- [Problem]: Show all lines from the records below in which the string "token" is present.

- [Input records]:
(** The bracket: a run between a snapshot and the end of the call. *)
Lemma settle_run_ret evm evm1 rev evm2 c input :
  evm_ok evm -> snapshot evm = Ret (evm1, rev) ->
  above (EVM.StateDB evm1) (EVM.StateDB evm2) -> evm_ok evm2 ->
  EVM.depth evm2 = depth -> depth <= CallCreateDepth -> contract_ok c ->
  Z.of_nat (String.length input) < 2 ^ 62 ->
  returns_ok (r ← run ctx evm2 c input; settle_call rev r).
Proof.
  intros He Hs Hv He2 Hd Hle Hc Hi.
  destruct (Hnest Hle evm2 c input Hd He2 Hc Hi) as (evm3 & ret & g & err & Hr & He3).
  rewrite Hr. simpl. unfold settle_call. destruct err as [e|]; [|by eexists _, _, _, _].
  destruct (revert_ret evm evm1 rev evm3) as (evm4 & -> & ?); [done|done| |done|by eexists _, _, _, _].
  etransitivity; [exact Hv|]. eapply ev_above, ev_db, Hrun; [apply Hc|exact Hr].
Qed.

Lemma call_contract_ok caller self addr value gas b evm :
  evm_ok evm -> 0 <= caller -> 0 <= self -> 0 <= value -> 0 <= gas < GasBound ->
  contract_ok (call_contract caller self addr value gas b evm).
Proof. intros He Hc Hs Hv Hg. split; simpl; try done. apply ok_code, He. Qed.

Lemma call_ret caller addr input gas value token evm :
  evm_ok evm -> EVM.depth evm = depth -> 0 <= caller -> 0 <= addr -> 0 <= gas < GasBound -> 0 <= value ->
  Z.of_nat (String.length input) < 2 ^ 62 ->
  returns_ok (call caller addr input gas value token evm).
Proof.
  intros He Hd Hca Ha Hg Hv Hi. unfold call.
  case_match; [by eexists _, _, _, _|].
  destruct (Z.ltb_spec CallCreateDepth (EVM.depth evm)); [by eexists _, _, _, _|].
  case_match; [by eexists _, _, _, _|].
  destruct (snapshot_ret evm He) as (evm1 & rev & Hs & He1). rewrite Hs. simpl.
  case_match; [by eexists _, _, _, _|].
  destruct (on_db_ret (Transfer_ caller addr value token) evm1 He1) as (evm2 & Ht & He2 & Hd2);
    [by apply live_transfer; [apply He1|]|]. rewrite Ht. simpl.
  pose proof (ev_depth _ _ (snapshot_evm _ _ _ Hs)).
  eapply settle_run_ret; [exact He|exact Hs| |exact He2|congruence|lia|by apply call_contract_ok|done].
  eapply on_db_above; [|exact Ht]. intros d d'. by apply tame_transfer.
Qed.

Lemma CallCode_ret caller addr input gas value token evm :
  evm_ok evm -> EVM.depth evm = depth -> 0 <= caller -> 0 <= addr -> 0 <= gas < GasBound -> 0 <= value ->
  Z.of_nat (String.length input) < 2 ^ 62 ->
  returns_ok (CallCode caller addr input gas value token evm).
Proof.
  intros He Hd Hca Ha Hg Hv Hi. unfold CallCode.
  case_match; [by eexists _, _, _, _|].
  destruct (Z.ltb_spec CallCreateDepth (EVM.depth evm)); [by eexists _, _, _, _|].
  case_match; [by eexists _, _, _, _|].
  destruct (snapshot_ret evm He) as (evm1 & rev & Hs & He1). rewrite Hs. simpl.
  pose proof (ev_depth _ _ (snapshot_evm _ _ _ Hs)).
  eapply settle_run_ret; [exact He|exact Hs|reflexivity|exact He1|congruence|lia|by apply call_contract_ok|done].
Qed.

Lemma DelegateCall_ret parent addr input gas evm :
  evm_ok evm -> EVM.depth evm = depth -> contract_ok parent -> 0 <= gas < GasBound ->
  Z.of_nat (String.length input) < 2 ^ 62 ->
  returns_ok (DelegateCall parent addr input gas evm).
Proof.
  intros He Hd Hp Hg Hi. unfold DelegateCall.
  case_match; [by eexists _, _, _, _|].
  destruct (Z.ltb_spec CallCreateDepth (EVM.depth evm)); [by eexists _, _, _, _|].
  destruct (snapshot_ret evm He) as (evm1 & rev & Hs & He1). rewrite Hs. simpl.
  pose proof (ev_depth _ _ (snapshot_evm _ _ _ Hs)).
  eapply settle_run_ret; [exact He|exact Hs|reflexivity|exact He1|congruence|lia| |done].
  apply call_contract_ok; [done|apply Hp..|done].
Qed.

Lemma StaticCall_ret caller addr input gas evm :
  evm_ok evm -> EVM.depth evm = depth -> 0 <= caller -> 0 <= addr -> 0 <= gas < GasBound ->
  Z.of_nat (String.length input) < 2 ^ 62 ->
  returns_ok (StaticCall caller addr input gas evm).
Proof.
  intros He Hd Hca Ha Hg Hi. unfold StaticCall.
  case_match; [by eexists _, _, _, _|].
  destruct (Z.ltb_spec CallCreateDepth (EVM.depth evm)); [by eexists _, _, _, _|].
  set (evm0 := evm <| EVM.readOnly := true |>).
  assert (evm_ok evm0) as He0 by (destruct He; by split).
  destruct (snapshot_ret evm0 He0) as (evm1 & rev & Hs & He1). rewrite Hs. simpl.
  pose proof (ev_depth _ _ (snapshot_evm _ _ _ Hs)) as Hd1. simpl in Hd1.
  destruct (settle_run_ret evm0 evm1 rev evm1 (call_contract caller addr addr 0 gas false evm1) input)
    as (evm2 & ret & g & err & Hr & He2); [done|done|reflexivity|done|congruence|lia|by apply call_contract_ok|done|].
  inv_bind Hr. rewrite E. simpl. rewrite Hr. simpl. eexists _, _, _, _. split; [done|]. case_match; [done|]. destruct He2. by split.
Qed.

Lemma store_code_above addr evm ret g err evm' ret' g' err' big :
  store_code addr (evm, ret, g, err) = (evm', ret', g', err', big) ->
  above (EVM.StateDB evm) (EVM.StateDB evm').
Proof.
  unfold store_code. intros Hs _ n _. destruct err; [simplify_eq; apply rtc_refl|].
  destruct (MaxCodeSize <? _); [simplify_eq; apply rtc_refl|].
  destruct (g <? u64 _); simplify_eq; apply rtc_refl.
Qed.
Lemma store_code_ok addr evm ret g err evm' ret' g' err' big :
  evm_ok evm -> store_code addr (evm, ret, g, err) = (evm', ret', g', err', big) -> evm_ok evm'.
Proof.
  intros He Hs. unfold store_code in Hs. destruct err; [by simplify_eq|].
  destruct (Z.ltb_spec MaxCodeSize (Z.of_nat (String.length ret))); [by simplify_eq|].
  destruct (g <? u64 _); simplify_eq; [done|].
  apply evm_ok_db; [done|]. apply db_ok_state; [apply He|]. apply state_ok_setcode; [done|apply He|].
  unfold MaxCodeSize in *. lia.
Qed.

Lemma create_ret caller code gas value token addr evm :
  evm_ok evm -> EVM.depth evm = depth -> 0 <= caller -> 0 <= addr -> 0 <= gas < GasBound -> 0 <= value ->
  Z.of_nat (String.length code) < 2 ^ 62 ->
  exists evm' ret g addr' err, create caller code gas value token addr evm = Ret (evm', ret, g, addr', err) /\
    evm_ok evm' /\ 0 <= addr'.
Proof.
  intros He Hd Hca Ha Hg Hv Hi. unfold create.
  destruct (Z.ltb_spec CallCreateDepth (EVM.depth evm)); [by eexists _, _, _, _, _|].
  case_match; [by eexists _, _, _, _, _|].
  set (evm0 := evm <| EVM.contractCreationCount ::= _ |>).
  assert (evm_ok evm0) as He0 by (destruct He; by split).
  case_match; [by eexists _, _, _, _, _|].
  destruct (snapshot_ret evm0 He0) as (evm1 & rev & Hs & He1). rewrite Hs. simpl.
  pose proof (ev_depth _ _ (snapshot_evm _ _ _ Hs)) as Hd1. simpl in Hd1.
  assert (exists evm2, (if (0 <? String.length code)%nat then on_db (OnCreateContract addr caller) evm1
    else Ret evm1) = Ret evm2 /\ evm_ok evm2 /\ EVM.depth evm2 = EVM.depth evm1 /\
    above (EVM.StateDB evm1) (EVM.StateDB evm2)) as (evm2 & E2 & He2 & Hd2 & Ab2).
  { destruct (0 <? String.length code)%nat; [|by eexists].
    destruct (on_db_ret (OnCreateContract addr caller) evm1 He1) as (evm2 & Ht & He2 & Hd2); [by apply live_create, He1|].
    exists evm2. split_and!; [done..|]. eapply on_db_above; [|exact Ht]. intros d d'. apply tame_create. tauto. }
  rewrite E2. simpl.
  destruct (on_db_ret (Transfer_ caller addr value token) evm2 He2) as (evm3 & Ht & He3 & Hd3);
    [by apply live_transfer; [apply He2|]|]. rewrite Ht. simpl.
  assert (above (EVM.StateDB evm1) (EVM.StateDB evm3)) as Ab3.
  { etransitivity; [exact Ab2|]. eapply on_db_above; [|exact Ht]. intros d d'. by apply tame_transfer. }
  destruct (EVM.NoRecursion evm3 && (0 <? EVM.depth evm3)); [by eexists _, _, _, _, _|].
  destruct (Hnest ltac:(lia) evm3 (Contract.mk caller addr code (keccak code) addr "" gas value false) "")
    as (evm4 & ret & g & err & Hr & He4); [congruence|done|by split|done|]. rewrite Hr. cbn [mbind outcome_bind].
  destruct (store_code addr (evm4, ret, g, err)) as [[[[evm5 ret5] g5] err5] big] eqn:Es.
  pose proof (store_code_ok _ _ _ _ _ _ _ _ _ _ He4 Es) as He5.
  pose proof (store_code_above _ _ _ _ _ _ _ _ _ _ Es) as Ab5.
  destruct (big || _); [|by eexists _, _, _, _, _].
  destruct (revert_ret evm0 evm1 rev evm5) as (evm6 & -> & ?); [done|done| |done|by eexists _, _, _, _, _].
  etransitivity; [exact Ab3|]. etransitivity; [|exact Ab5].
  eapply ev_above, ev_db, Hrun; [|exact Hr]. apply Hg.
Qed.
End Calls.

- [Output of the exercise]:
Lemma call_ret caller addr input gas value token evm :
  returns_ok (call caller addr input gas value token evm).
  destruct (on_db_ret (Transfer_ caller addr value token) evm1 He1) as (evm2 & Ht & He2 & Hd2);
Lemma CallCode_ret caller addr input gas value token evm :
  returns_ok (CallCode caller addr input gas value token evm).
Lemma create_ret caller code gas value token addr evm :
  exists evm' ret g addr' err, create caller code gas value token addr evm = Ret (evm', ret, g, addr', err) /\
  destruct (on_db_ret (Transfer_ caller addr value token) evm2 He2) as (evm3 & Ht & He3 & Hd3);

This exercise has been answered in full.